Il premier Shinzo Abe ha vantato le riforme economiche portate avanti dal suo Governo in Giappone, nell’aprire ufficialmente dopo Didier Burkhalter e il fondatore Klaus Schwab l’edizione 2014 del WEF di Davos.
Interventi strutturali, politica monetaria iperespansiva e rilancio attraverso la spesa pubblica sono stati i tre capisaldi del suo programma. L’”Abenomics”, come è stata soprannominata la sua ricetta, ha permesso di liberare il paese dalla deflazione. Tokyo ha “festeggiato” negli scorsi mesi il ritorno alla crescita dei prezzi. Il compito non è però ancora concluso e Abe si è fatto in particolare promotore della parità dei sessi nel mondo del lavoro: “il PIL nipponico crescerebbe del 16%”, ha affermato.
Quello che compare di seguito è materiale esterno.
(** * A shallow embedding of the [tail] package (tail.go, watch/filechanges.go)

    The engine follows a file and delivers its lines on a channel.  The Go
    code is imperative: it mutates the [Tail] object, talks to the operating
    system and blocks on channels.  The embedding threads an explicit state
    (the [Tail] object and the [World] outside it) through a small
    state-and-failure monad; what the environment does while the engine is
    parked (file changes, notifications, a [Stop] from the caller) is a
    script carried by the [World].

    Layout: errors; the operating system, [bufio] and [tomb] as the code uses
    them; the data model of tail.go; its functions in source order;
    watch/filechanges.go; then the theorems. *)

From Stdlib Require Import String Ascii List ZArith Lia Bool Arith.
Import ListNotations.

Set Implicit Arguments.

(** ** Errors *)

(** Operating-system error causes wrapped by [os.PathError]. *)
Inductive Errno : Type :=
| ENOENT | EACCES | ESPIPE | EINVAL | EIO | EClosed.

Definition Errno_Error (e : Errno) : string :=
  match e with
  | ENOENT => "no such file or directory"
  | EACCES => "permission denied"
  | ESPIPE => "illegal seek"
  | EINVAL => "invalid argument"
  | EIO => "input/output error"
  | EClosed => "file already closed"
  end%string.

(** Go [error] values the package can see.  The first five are the package's
    own variables (tail.go lines 20-26); the others come from [io], [os],
    [tomb], [fmt.Errorf] (through [Killf]) and the [watch] backends. *)
Inductive error : Type :=
| ErrStop
| ErrInvalidConfig
| ErrSeek
| ErrFileCreationDetectionFailure
| ErrFileOpen
| io_EOF
| io_ErrNoProgress
| os_ErrInvalid
| tomb_ErrStillAlive
| tomb_ErrDying
| PathError (op path : string) (e : Errno)
| Errorf (msg : string)
| watch_error (msg : string).

Definition error_Error (e : error) : string :=
  match e with
  | ErrStop => "The tail should now stop"
  | ErrInvalidConfig => "Invalid Config options"
  | ErrSeek => "Seek error"
  | ErrFileCreationDetectionFailure => "Failed to detect creation of file"
  | ErrFileOpen => "Unable to open file"
  | io_EOF => "EOF"
  | io_ErrNoProgress => "multiple Read calls return no data or error"
  | os_ErrInvalid => "invalid argument"
  | tomb_ErrStillAlive => "tomb: still alive"
  | tomb_ErrDying => "tomb: dying"
  | PathError op path e => op ++ " " ++ path ++ ": " ++ Errno_Error e
  | Errorf msg => msg
  | watch_error msg => msg
  end%string.
(** In every run of either script, whatever the tools answer and whatever
    is typed, an uninstall command for a package stands in the log right
    after the question "Do you want to uninstall ...?" about that package
    and the notice "Uninstalling ...": nothing is uninstalled unasked. *)
Theorem uninstall_is_asked_first (w : IO.world) (st : IO.state) :
  behaves (λ _, True) (asked_first (Cleaner.uninstall_argv w))
          (Cleaner.main w) st
  ∧ behaves (λ _, True) (asked_first Main.uninstall_argv) (Main.main w) st.
Proof.
  split.
  - apply behaves_cleaner_main;
      try (apply asked_first_other; by intros name [=]).
    + apply asked_first_nil.
    + apply asked_first_app.
    + intros e He. apply asked_first_other. intros name ->.
      by destruct (He (Cleaner.uninstall_argv w name)).
    + done.
    + done.
    + intros _ _ _ _ _ pkg version _ _ _ _.
      apply asked_first_step. apply cleaner_argv_inj.
  - apply behaves_main_main;
      try (apply asked_first_other; by intros name [=]).
    + apply asked_first_nil.
    + apply asked_first_app.
    + intros e He. apply asked_first_other. intros name ->.
      by destruct (He (Main.uninstall_argv name)).
    + done.
    + done.
    + intros _ _ _ _ _ pkg version _ _ _ _.
      apply asked_first_step. apply main_argv_inj.
Qed.

(** ** What the orphans of a listing are *)

Lemma orphaned_classify_not_skip (T : list tree_entry)
    (I : Py.dict pkg_data) (name : string) :
  name ∈ orphaned (classify T I) → name ∉ skip_packages.
Proof.
  pose proof (fill_invariant
    (info_of (required_packages T))
    (λ k info, ∃ data, info = info_of (required_packages T) k data)
    I []) as Hinv.
  simpl in Hinv. destruct Hinv as (Hwf & _ & Hval).
  { apply NoDup_nil_2. }
  { done. }
  { intros k x _. by exists x. }
  fold (classify T I) in Hwf, Hval.
  intros (info & Hin & Hu)%elem_of_orphaned.
  pose proof (elem_of_get _ _ _ Hwf Hin) as Hget.
  destruct (Hval _ _ Hget) as [data ->]. simpl in Hu.
  unfold used_by_of in Hu.
  destruct (is_system name data) eqn:Hsys; [done|].
  unfold is_system in Hsys. apply orb_false_iff in Hsys as [_ Hsys].
  by apply bool_decide_eq_false in Hsys.
Qed.

Lemma installed_keys_listed (packages : list pkg_obj)
    (I : Py.dict pkg_data) (name : string) :
  Cleaner.installed_of_json packages = Some I → name ∈ Py.keys I →
  ∃ pkg : pkg_obj, pkg ∈ packages ∧ pkg !! "name" = Some name.
Proof.
  unfold Cleaner.installed_of_json. intros HI Hname.
  apply (comprehension_keys _ _ _ _ _ HI) in Hname
    as [?%elem_of_nil|(pkg & v & Hpkg & Hitem)]; [done|].
  exists pkg. split; [done|].
  destruct (pkg !! "name"), (pkg !! "version"); by simplify_eq/=.
Qed.
(** * Verification of [analyze_rsa.py]

    A shallow embedding of the decision core of the Yandex Direct placement
    analyser: [identify_platform_type], [calculate_averages],
    [apply_blocking_criteria] and [segment_platforms]; then of
    [create_analytical_report] and of the steps of [main] that follow the
    loading of the file.

    Numbers.  Every numeric cell of the data frame has been through
    [clean_numeric], which returns a float and maps a missing cell to 0, so
    a cell is a finite number: it is a rational [Q] here.  The baselines are
    results of [Series.mean()], which is NaN on an empty series, so they are
    [pyfloat]: a rational or NaN, where every comparison with NaN is false,
    as in Python.  Arithmetic on finite values is exact: the rounding of
    IEEE doubles is not part of this model.

    Strings are byte strings (UTF-8).  The classifier only matches ASCII
    literals, and [str.lower] maps no non-ASCII character to a character of
    those literals, so lower-casing acts on the ASCII letters.

    The texts built with f-strings ([deviation], [justification]) are
    formatted floats; they are left out of the verdict. *)

From Stdlib Require Import QArith Lqa ZArith Lia Bool List String Ascii.
From Stdlib Require Import Permutation Sorted.
Import ListNotations.

Open Scope string_scope.
Open Scope Q_scope.

(* ================================================================== *)
(** ** Python numbers *)

Inductive pyfloat : Type :=
| NaN
| Fin (q : Q).

Coercion Fin : Q >-> pyfloat.

Definition fmul (a b : pyfloat) : pyfloat :=
  match a, b with
  | Fin x, Fin y => Fin (x * y)
  | _, _ => NaN
  end.

(** [a <= b], [a < b], [a == b]: false as soon as one side is NaN. *)
Definition fle (a b : pyfloat) : bool :=
  match a, b with
  | Fin x, Fin y => Qle_bool x y
  | _, _ => false
  end.

Definition flt (a b : pyfloat) : bool :=
  match a, b with
  | Fin x, Fin y => negb (Qle_bool y x)
  | _, _ => false
  end.

Definition feq (a b : pyfloat) : bool :=
  match a, b with
  | Fin x, Fin y => Qeq_bool x y
  | _, _ => false
  end.

Definition fge (a b : pyfloat) : bool := fle b a.
Definition fgt (a b : pyfloat) : bool := flt b a.

Declare Scope py_scope.
Delimit Scope py_scope with py.
Bind Scope py_scope with pyfloat.
Infix "*" := fmul : py_scope.
Infix "<=?" := fle (at level 70) : py_scope.
Infix "<?" := flt (at level 70) : py_scope.
Infix ">=?" := fge (at level 70) : py_scope.
Infix ">?" := fgt (at level 70) : py_scope.
Infix "==?" := feq (at level 70) : py_scope.

(** [int(x)]: truncation toward zero. *)
Definition py_int (x : Q) : Z := Z.quot (Qnum x) (Zpos (Qden x)).

Definition total (l : list Q) : Q := fold_right Qplus 0 l.

(** [Series.mean()]: the sum over the count, NaN on the empty series. *)
Definition mean (l : list Q) : pyfloat :=
  match l with
  | [] => NaN
  | _ :: _ => Fin (total l / inject_Z (Z.of_nat (List.length l)))
  end.

(** What a call does: it returns a value or raises. *)
Inductive exception : Type :=
| ZeroDivisionError
| EmptyBatchError.
  (* [EmptyBatchError] is the specification's name; no statement of the
     source raises it. *)

Inductive outcome (A : Type) : Type :=
| Returns (a : A)
| Raises (e : exception).
Arguments Returns {A} a.
Arguments Raises {A} e.

(* ================================================================== *)
(** ** Python strings *)

(** [c.lower()] on one character. *)
Definition lower_ascii (c : ascii) : ascii :=
  let n := nat_of_ascii c in
  if ((65 <=? n) && (n <=? 90))%nat then ascii_of_nat (n + 32) else c.

(** [s.lower()] *)
Fixpoint lower (s : string) : string :=
  match s with
  | EmptyString => EmptyString
  | String c rest => String (lower_ascii c) (lower rest)
  end.

(** [s.startswith(p)] *)
Definition startswith (s p : string) : bool := String.prefix p s.

(** [p in s] *)
Fixpoint contains (p s : string) : bool :=
  String.prefix p s ||
  match s with
  | EmptyString => false
  | String _ rest => contains p rest
  end.

(** [s.endswith(p)] *)
Definition endswith (s p : string) : bool :=
  let n := String.length s in
  let m := String.length p in
  (m <=? n)%nat && String.eqb (String.substring (n - m) m s) p.

(** [s.count(c)] for a pattern of one character. *)
Fixpoint count (s : string) (c : ascii) : nat :=
  match s with
  | EmptyString => O
  | String d rest => ((if Ascii.eqb d c then 1 else 0) + count rest c)%nat
  end.

(** [sep.join(l)] *)
Definition join (sep : string) (l : list string) : string :=
  String.concat sep l.

Definition is_None {A : Type} (o : option A) : bool :=
  match o with
  | None => true
  | Some _ => false
  end.

(* ================================================================== *)
(** ** [identify_platform_type] *)

Definition mobile_prefixes : list string :=
  ["com."; "ru."; "by."; "fm."; "org."; "cz.";
   "net."; "biz."; "game."; "afisha."; "asian.";
   "air."; "and."; "io."; "con."; "tap."].

(** The [for prefix in mobile_prefixes] loop: [Some] is its [return],
    [None] is falling out of the loop. *)
Fixpoint mobile_loop (prefixes : list string) (platform_name : string)
  : option string :=
  match prefixes with
  | [] => None
  | prefix :: rest =>
      if startswith platform_name prefix then
        if (2 <=? count platform_name ".")%nat
           || negb (contains "yandex" platform_name
                    || contains "dzen" platform_name)
        then Some "Мобильное приложение"
        else mobile_loop rest platform_name
      else mobile_loop rest platform_name
  end.

Definition identify_platform_type (platform_name : string) : string :=
  let platform_name := lower platform_name in
  if contains "yandex" platform_name || (platform_name =? "dzen.ru")%string
  then "Яндекс-площадка"
  else if startswith platform_name "dsp-" then "DSP-площадка"
  else
    match mobile_loop mobile_prefixes platform_name with
    | Some t => t
    | None =>
        if endswith platform_name ".com" then "Сайт (.com)" else "Сайт"
    end.

(* ================================================================== *)
(** ** The data frame *)

(** One row of the data frame after [load_and_preprocess_data]; the
    columns, in the order of the fields: 'Площадка', 'Показов', 'Кликов',
    'CTR_%', 'Расход_руб', 'Ср_цена_клика_руб', 'Отказы_%', 'Глубина_стр',
    'Цена_цели_руб', 'Конверсии'.  (The column 'Тип_площадки' is never
    read.) *)
Record Row : Type := mkRow {
  platform : string;
  impressions : Q;
  clicks : Q;
  ctr : Q;
  spend : Q;
  cpc : Q;
  bounce : Q;
  depth : Q;
  cpa : Q;
  conversions : Q
}.

(** The dictionary [averages]. *)
Record Averages : Type := mkAverages {
  avg_ctr : pyfloat;
  avg_cpc : pyfloat;
  avg_bounce : pyfloat;
  avg_depth : pyfloat;
  avg_conversions : pyfloat;
  avg_spend : pyfloat;
  avg_cpa : pyfloat
}.

(* ================================================================== *)
(** ** [calculate_averages] *)

Definition calculate_averages (df : list Row) : outcome Averages :=
  let avg_ctr := mean (map ctr df) in
  let avg_cpc := mean (map cpc df) in
  let avg_bounce := mean (map bounce df) in
  let avg_depth := mean (map depth df) in
  let avg_conversions := mean (map conversions df) in
  let avg_spend := mean (map spend df) in
  let df_with_conversions := filter (fun r => (conversions r >? 0)%py) df in
  let avg_cpa :=
    if (0 <? List.length df_with_conversions)%nat
    then mean (map cpa df_with_conversions)
    else Fin 0 in
  Returns {| avg_ctr := avg_ctr;
             avg_cpc := avg_cpc;
             avg_bounce := avg_bounce;
             avg_depth := avg_depth;
             avg_conversions := avg_conversions;
             avg_spend := avg_spend;
             avg_cpa := avg_cpa |}.

(* ================================================================== *)
(** ** [apply_blocking_criteria] *)

(** The local variables the criteria assign. *)
Record Decision : Type := mkDecision {
  blocking_reason : option string;
  priority : option string;
  recommendation : string;
  criteria_number : option string;
  special_features : list string
}.

(** The four assignments every matching criterion makes. *)
Definition block (reason prio recomm number : string) (st : Decision)
  : Decision :=
  {| blocking_reason := Some reason;
     priority := Some prio;
     recommendation := recomm;
     criteria_number := Some number;
     special_features := special_features st |}.

(** [special_features.append(f)] *)
Definition add_feature (f : string) (st : Decision) : Decision :=
  {| blocking_reason := blocking_reason st;
     priority := priority st;
     recommendation := recommendation st;
     criteria_number := criteria_number st;
     special_features := special_features st ++ [f] |}.

(** One entry of [results] (without the two formatted texts). *)
Record Verdict : Type := mkVerdict {
  v_platform : string;             (* 'Площадка' *)
  v_type : string;                 (* 'Тип' *)
  v_reason : string;               (* 'Критерий_минусации' *)
  v_number : option string;        (* 'Номер_критерия' *)
  v_priority : option string;      (* 'Приоритет_блокировки' *)
  v_impressions : Z;               (* 'Показов' *)
  v_clicks : Z;                    (* 'Кликов' *)
  v_ctr : Q;                       (* 'CTR_%' *)
  v_conversions : Z;               (* 'Конверсий' *)
  v_cpa : Q;                       (* 'Стоимость_конверсии_руб' *)
  v_spend : Q;                     (* 'Расход_руб' *)
  v_bounce : Q;                    (* 'Показатель_отказов_%' *)
  v_depth : Q;                     (* 'Глубина_просмотра' *)
  v_recommendation : string;       (* 'Рекомендация' *)
  v_features : string              (* 'Особенности' *)
}.

Section LoopBody.

Variable row : Row.
Variable averages : Averages.

Definition platform_type : string := identify_platform_type (platform row).

Definition is_yandex : bool := (platform_type =? "Яндекс-площадка")%string.

Definition yandex_coef : Q := if is_yandex then 1.5 else 1.0.

(** The state before the first criterion. *)
Definition initial : Decision :=
  {| blocking_reason := None;
     priority := None;
     recommendation := "ОСТАВИТЬ";
     criteria_number := None;
     special_features :=
       if negb (platform_type =? "Сайт")%string then [platform_type] else [] |}.

(** The conditions of the [if] statements, one per criterion. *)
Definition test_2_2a : bool :=
  (ctr row >=? 50)%py && (impressions row >=? 10)%py.

Definition test_2_2b_band : bool :=
  (ctr row >=? 10 * yandex_coef)%py && (ctr row <? 50)%py
  && (impressions row >=? 10)%py.

Definition test_2_2b_expensive : bool :=
  (conversions row >? 0)%py
  && (cpa row >? avg_cpa averages * 2.5 * yandex_coef)%py.

Definition threshold_cpa : pyfloat :=
  (avg_cpa averages * 2.5 * yandex_coef)%py.

Definition test_2_1A : bool :=
  (cpa row >? threshold_cpa)%py && (avg_cpa averages >? 0)%py.

Definition min_spend : Q := 50 * yandex_coef.

Definition test_2_1B : bool :=
  (spend row >=? min_spend)%py && (clicks row >=? 10)%py.

Definition low_ctr_threshold : Q := 0.20 / yandex_coef.

Definition test_2_3 : bool :=
  (ctr row <? low_ctr_threshold)%py && (impressions row >=? 1000)%py.

Definition test_2_8 : bool :=
  (cpc row <? avg_cpc averages * 0.3)%py && (ctr row >? 15)%py.

Definition bounce_threshold : pyfloat :=
  (avg_bounce averages * 1.2 * yandex_coef)%py.

Definition test_2_4 : bool :=
  ((bounce row >? bounce_threshold)%py || (depth row <=? 1.0)%py)
  && (conversions row ==? 0)%py && (clicks row >=? 20)%py.

Definition test_2_5 : bool :=
  ((ctr row >? 15)%py && (conversions row ==? 0)%py)
  || ((cpc row <? 0.5)%py && (ctr row >? 20)%py)
  || ((spend row >? 30)%py && (conversions row ==? 0)%py).

Definition test_2_5B : bool :=
  ((ctr row >? 15)%py && (conversions row ==? 0)%py)
  || ((cpc row <? 0.5)%py && (ctr row >? 20)%py)
  || ((spend row >? 30)%py && (conversions row ==? 0)%py).
(** X11: the lookup of an event by topic returns a registered event whose
    id has the bytes of the topic when there is one, the first such event
    in the order the map is ranged over, and otherwise the error naming the
    topic, in which case no registered event has that id. *)
Theorem X11_event_lookup_by_topic
    (eventId : Event → Hash) (abi : ABI)
    (order : list (string * Event)) (topic : Hash) :
  range_order (Events abi) order →
  match EventByID eventId order topic with
  | EventFound ev =>
      (∃ name, Events abi !! name = Some ev) ∧ Bytes (eventId ev) = Bytes topic
  | NoEventWithId t =>
      t = topic ∧
      ∀ name ev, Events abi !! name = Some ev → Bytes (eventId ev) ≠ Bytes topic
  end ∧
  (∀ pre k ev post,
     order = pre ++ (k, ev) :: post →
     Forall (λ e : string * Event, Bytes (eventId e.2) ≠ Bytes topic) pre →
     Bytes (eventId ev) = Bytes topic →
     EventByID eventId order topic = EventFound ev).
Proof.
  intros Horder. unfold range_order in Horder. split.
  - unfold EventByID.
    destruct (range_find_event eventId topic order) as [ev|] eqn:Hf.
    + apply range_find_event_Some in Hf as [[k Hin] Hid]. split; [|done].
      exists k. rewrite Horder in Hin. by apply elem_of_map_to_list in Hin.
    + split; [done|]. intros k ev Hev.
      eapply range_find_event_None; [done|].
      rewrite Horder. by apply elem_of_map_to_list.
  - intros pre k ev post -> Hpre Hev. unfold EventByID.
    clear Horder. induction Hpre as [|[k' ev'] pre Hne _ IH]; simpl.
    + by rewrite decide_True.
    + simpl in Hne. by rewrite decide_False.
Qed.

Lemma X11_event_lookup_witness :
  let topic_of := λ ev : Event,
    mkHash (prefix_hash (bytes_of_string (EvName ev)))
           (prefix_hash_length (bytes_of_string (EvName ev))) in
  let unknown := mkHash (replicate 32 xff) eq_refl in
  EventByID topic_of (map_to_list (Events example_ABI)) (topic_of sent_event)
    = EventFound sent_event ∧
  EventByID topic_of (map_to_list (Events example_ABI)) unknown
    = NoEventWithId unknown.
Proof.
  intros topic_of unknown.
  destruct (X11_event_lookup_by_topic topic_of example_ABI
              (map_to_list (Events example_ABI)) (topic_of sent_event))
    as [H1 _]; [unfold range_order; reflexivity|].
  destruct (X11_event_lookup_by_topic topic_of example_ABI
              (map_to_list (Events example_ABI)) unknown)
    as [H2 _]; [unfold range_order; reflexivity|].
  split.
  - clear H1 H2. vm_compute. reflexivity.
  - destruct (EventByID topic_of (map_to_list (Events example_ABI)) unknown)
      as [ev|t] eqn:Hr.
    + vm_compute in Hr. discriminate Hr.
    + destruct H2 as [-> _]. reflexivity.
Defined.

(** ** Loading, then packing *)



(** ** The order of the checks *)

(** X13: the check for empty data comes before the lookup of the name, and
    the lookup before the check of the length against 32: on empty data
    [Unpack] and [UnpackIntoMap] return the empty-output error for every
    name, registered or not; on data of any other length a name in neither
    map gives the not-found error, also when the length is not a multiple
    of 32. *)
Theorem X13_order_of_unpack_checks
    (argsUnpack : Arguments → list byte → result (list Value))
    (argsUnpackIntoMap :
       gmap string Value → Arguments → list byte → result (gmap string Value))
    (abi : ABI) (name : string) :
  (Unpack argsUnpack abi name [] = Err ErrEmptyOutput ∧
   ∀ v, UnpackIntoMap argsUnpackIntoMap abi v name [] = Err ErrEmptyOutput) ∧
  (∀ data, data ≠ [] →
     Mccmods abi !! name = None → Events abi !! name = None →
     Unpack argsUnpack abi name data = Err ErrNotLocated ∧
     ∀ v, UnpackIntoMap argsUnpackIntoMap abi v name data = Err ErrNotLocated).
Proof.
  split.
  - apply Unpack_empty.
  - intros data Hd Hm He. by apply Unpack_absent.
Qed.

Lemma X13_order_of_unpack_checks_witness :
  Unpack ArgumentsUnpack example_ABI "burn" [] = Err ErrEmptyOutput ∧
  Unpack ArgumentsUnpack example_ABI "burn" [x00] = Err ErrNotLocated.
Proof.
  destruct (X13_order_of_unpack_checks ArgumentsUnpack ArgumentsUnpackIntoMap
              example_ABI "burn") as [[H1 _] H2].
  split; [exact H1|].
  destruct (H2 [x00]) as [H _]; [discriminate | vm_compute; reflexivity ..|].
  exact H.
Defined.
(** * The job queue of [lib/modules/queue.js] (class [JobQueue])

    A shallow embedding of the in-memory job queue: the job store (a
    JavaScript [Map], which iterates in insertion order), the scheduler
    ([getNextJob]), the worker loop ([start], [startWorker]), the execution
    guard ([executeJob] with [completeJob], [retryJob], [failJob]), the
    listing and housekeeping operations ([getJobs], [remove], [clean]), the
    statistics ([updateStats], [getStats]) and the registry of queues with
    its commands.

    Conventions.
    - JavaScript numbers that hold timestamps, priorities, delays and
      percentages are integers here ([Z]); the counters [attempts] and
      [maxRetries], the number of workers and the [limit] of a listing are
      counts ([nat]).
    - [Date.now()] is an explicit argument [now] of every operation that
      reads the clock; an operation that reads it several times in one
      synchronous run takes one reading. Nothing makes a later reading
      greater than an earlier one: the clock of the machine may be set
      back.
    - [generateJobId] draws 16 random bytes; the identifier it returns is an
      explicit argument [newId] of [add].
    - The processing functions registered with [process] and the timers are
      outside the queue: the result of racing a processor against the job's
      timeout is an [Outcome] handed to [executeJob].
    - An [async] method runs inside the call up to its first [await];
      [getNextJob] has none, so a call of it is one synchronous piece. The
      methods are modelled as they are when they return.
    - Console output and emitted events have no effect on the state and are
      left out; listeners are taken to return. *)

From Stdlib Require Import ZArith List String Bool Arith Lia.
From Stdlib Require Import Sorted Permutation DecimalString.
Import ListNotations.
Local Open Scope string_scope.
Local Open Scope list_scope.
Local Open Scope Z_scope.
Lemma sent_notification_colour
  (repr : value -> string) (cfg : config) (usable_url : string -> bool)
  (weather_data : value) (lamp : lamp_setting) (c : Z * Z * Z) (w : world) :
  rgb lamp = Some c ->
  exists post,
    sent (snd (send_discord_notification repr cfg usable_url weather_data lamp w))
    = (sent w ++ post)%list
    /\ Forall (coloured_if_notification c) post.
Proof.
  intros Hrgb. unfold send_discord_notification.
  destruct (DISCORD_ENABLED cfg); cbn [negb].
  2:{ exists []. rewrite app_nil_r. split; [reflexivity | constructor]. }
  destruct (String.eqb (DISCORD_WEBHOOK_URL cfg) "").
  { exists []. rewrite app_nil_r. split; [reflexivity | constructor]. }
  unfold bind, lift.
  destruct (build_discord_embed repr cfg weather_data lamp) as [embed|e] eqn:Hb.
  2:{ exists []. rewrite app_nil_r. split; [reflexivity | constructor]. }
  destruct (truthy embed) eqn:Ht; cbn [negb].
  2:{ exists []. rewrite app_nil_r. split; [reflexivity | constructor]. }
  destruct (build_discord_embed_colour repr cfg weather_data lamp c embed Hrgb Hb Ht)
    as (e & -> & Hc).
  unfold attempt, requests_post_json.
  destruct (usable_url _); cbn [negb].
  2:{ exists []. rewrite app_nil_r. split; [reflexivity | constructor]. }
  destruct (serialisable _); cbn [negb].
  2:{ exists []. rewrite app_nil_r. split; [reflexivity | constructor]. }
  destruct (DISCORD_TIMEOUT cfg <=? 0).
  1:{ exists []. rewrite app_nil_r. split; [reflexivity | constructor]. }
  unfold exchange.
  eexists [_]. split.
  - destruct (replies w) as [|[|status body] rest]; try reflexivity.
    unfold raise_for_status. cbn [fst].
    destruct ((400 <=? status) && (status <? 600)); reflexivity.
  - constructor; [|constructor].
    intros url embed t H. injection H as _ <- _. eauto.
Qed.

Lemma command_request_plain (c : Z * Z * Z) (device_id command parameter : string) :
  coloured_if_notification c (command_request device_id command parameter).
Proof.
  unfold coloured_if_notification, command_request. intros url embed t H.
  discriminate H.
Qed.

Lemma set_lamp_rgb_trace
  (device_id : string) (r g b : Z) (brightness : value) (w : world) :
  exists cmds,
    sent (snd (set_lamp_rgb device_id (r, g, b) brightness w)) = (sent w ++ cmds)%list
    /\ Forall (fun q => exists c p, q = command_request device_id c p) cmds
    /\ (forall u,
          fst (set_lamp_rgb device_id (r, g, b) brightness w) = Returns u ->
          In (command_request device_id "setColor"
                (colour_parameter (clamp 0 255 r, clamp 0 255 g, clamp 0 255 b)))
             cmds).
Proof.
  unfold set_lamp_rgb, bind, colour_parameter, clamp.
  pose proof (sent_post_command device_id "setBrightness"
                (str_of_int (clamp_brightness brightness)) w) as S1.
  destruct (post_command device_id "setBrightness" _ "command" w) as [[r1|e1] w1].
  2:{ eexists. split; [exact S1|]. split.
      - repeat constructor. eexists _, _. reflexivity.
      - intros u H. discriminate H. }
  match goal with
  | |- context [post_command device_id "setColor" ?p "command" w1] =>
      pose proof (sent_post_command device_id "setColor" p w1) as S2;
      destruct (post_command device_id "setColor" p "command" w1) as [[r2|e2] w2]
  end.
  2:{ cbn [snd] in *. rewrite S2, S1, <- app_assoc. eexists. split; [reflexivity|].
      split.
      - repeat constructor; eexists _, _; reflexivity.
      - intros u H. discriminate H. }
  pose proof (sent_post_command device_id "turnOn" "default" w2) as S3.
  destruct (post_command device_id "turnOn" "default" "command" w2) as [[r3|e3] w3];
    cbn [snd ret] in *; rewrite S3, S2, S1, <- !app_assoc;
    eexists; (split; [reflexivity|]); (split;
      [repeat constructor; eexists _, _; reflexivity
      |intros u H; right; left; reflexivity]).
Qed.
(** Active descendant.  On a non-empty OptionSet containing [selected],
    the row that [aria-activedescendant] names exists and is marked
    [aria-selected]; if the values are unique it is the only row so
    marked. *)
Theorem active_descendant_is_selected_row (p : Props) :
  In (selected p) (map value (options p)) ->
  exists r : OptionRow,
    In r (option_rows p) /\
    row_id r = aria_activedescendant p /\
    aria_selected r = true /\
    (unique_values (options p) ->
     forall r', In r' (option_rows p) -> aria_selected r' = true -> r' = r).
Proof.
  intros Hin.
  destruct (NavigationSpec.resolve_selected p Hin)
    as (j & o & Hnth & Ho & Hi & _ & _).
  pose proof (option_rows_nth p j) as Hrow. rewrite Hnth in Hrow. simpl in Hrow.
  eexists. split; [exact (nth_error_In _ _ Hrow)|]. simpl.
  split; [unfold aria_activedescendant; now rewrite Hi|].
  split; [rewrite Ho; apply String.eqb_refl|].
  intros Hu r' Hr' Hsel.
  apply In_nth_error in Hr'. destruct Hr' as [j' Hj'].
  pose proof Hj' as Hj''. rewrite option_rows_nth in Hj''.
  destruct (nth_error (options p) j') as [o'|] eqn:Eo'; [|discriminate].
  simpl in Hj''. injection Hj'' as <-. simpl in Hsel.
  apply String.eqb_eq in Hsel.
  assert (j' = j).
  { assert (E1 : JS.findIndex (fun x => String.eqb (value x) (value o'))
                   (options p) = Z.of_nat j')
      by (now apply OptionSetFacts.findIndex_unique).
    assert (E2 : JS.findIndex (fun x => String.eqb (value x) (value o))
                   (options p) = Z.of_nat j)
      by (now apply OptionSetFacts.findIndex_unique).
    rewrite <- Hsel, <- Ho in E1. rewrite E1 in E2. lia. }
  subst j'. rewrite Hnth in Eo'. injection Eo' as <-. reflexivity.
Qed.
Il capo del Governo, interrogato da Schwab sui rapporti con i vicini, ha teso loro la mano e parlato (senza mai citare la Cina) della necessità di porre un freno alla corsa agli armamenti in Asia. Ha però anche difeso le sue contestate visite al santuario di Yasukuni, dove sono sepolti fra migliaia di caduti anche 14 criminali di guerra. Un segnale distensivo era stata anche la presenza di Abe, in precedenza, ad assistere a un discorso della sua presidente sudcoreana Park Geun-hye. I due non si sono mai incontrati di persona.